Stay or go
- ojolo
- Feb 11
- 1 min read
When you feel that most of your life is near death, your real question is, like the song, "Should I stay or should I go?" This comes from the idealization of death, as I can see it, because despite our grasp and attachment to life by DNA command, I'm pretty sure that deep inside everyone's subconscious, there exists the clarity that we are walking towards it with every second and heartbeat.

I can't say this about all professions, but at least for those who devote their lives to creation in the arts, there's a tendency to be nearer to death than the rest of the population. Now, I'm not an academic in mental and emotional health, but I do know firsthand that creation burns inside like a volcano's magma.
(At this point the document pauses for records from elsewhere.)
(** * TIES20 topology superimposer: a shallow embedding of
      [ties/topology_superimposer.py] and the properties of its
      superimposed-topology bookkeeping, overlay kernel and orchestrator.

    Conventions of the embedding.
    - A Python exception is a value of [exn]; a call that may raise returns
      [res A].  Python's [None] result of [_overlay] is [option].
    - A Python [set] is a duplicate-free list (the list order stands for the
      iteration order, which Python leaves unspecified); a Python [dict] is an
      insertion-ordered association list.
    - Atom charges are Python floats in the source; they are exact rationals
      here, so rounding of the float operations is not part of the model.
    - An [AtomNode] is identified by its [unique_counter], which the
      constructor draws from a class-wide counter; equality of the record is
      therefore object identity.  The [bonds] attribute of an atom is a
      function from atoms to their bond sets.
    - Code of numpy, networkx and MDAnalysis (cycle bases, connected
      components, alignment and RMSD) is taken as a parameter. *)

From stdpp Require Import base gmap.
From Stdlib Require Import String Ascii List ZArith QArith Qabs Qround Bool Lia Lqa.
From Stdlib Require Import Sorted Permutation OrderedTypeEx DecimalString DecimalZ DecimalPos.
Import ListNotations.
Open Scope string_scope.
Open Scope list_scope.

(** ** Python primitives *)

Inductive exn : Type :=
| ValueError
| KeyError
| IndexError
| TypeError
| AttributeError
| AssertionError
| NotImplementedError
| ZeroDivisionError
| Exception_ (msg : string)
| OutOfFuel (** not a Python exception: the recursion bound of the model ran out *).

Inductive res (A : Type) : Type :=
| Ok (a : A)
| Raise (e : exn).
Arguments Ok {A} a.
Arguments Raise {A} e.

#[global] Instance res_bind : MBind res := fun A B k m =>
  match m with
  | Ok a => k a
  | Raise e => Raise e
  end.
The mind acts as an amplifier of thoughts, emotions, and sensorial experiences [whether asleep or awake]. Life turns out to be, so many times, unbearable.
Matthew Wong knew something about that intensity. Or perhaps he simply lived inside it. And that's where the brutal dilemma between deciding to die or to live comes forward: What if I commit suicide and the day after, my work finally shines? When the burden starts to crush you inside out, options grow thin.
Let me end with this: the "romanticize" or "romantic" expression is wrongly understood as well as its use. The romanticism epitome consists exactly in what I have exposed here; it starts and ends with death.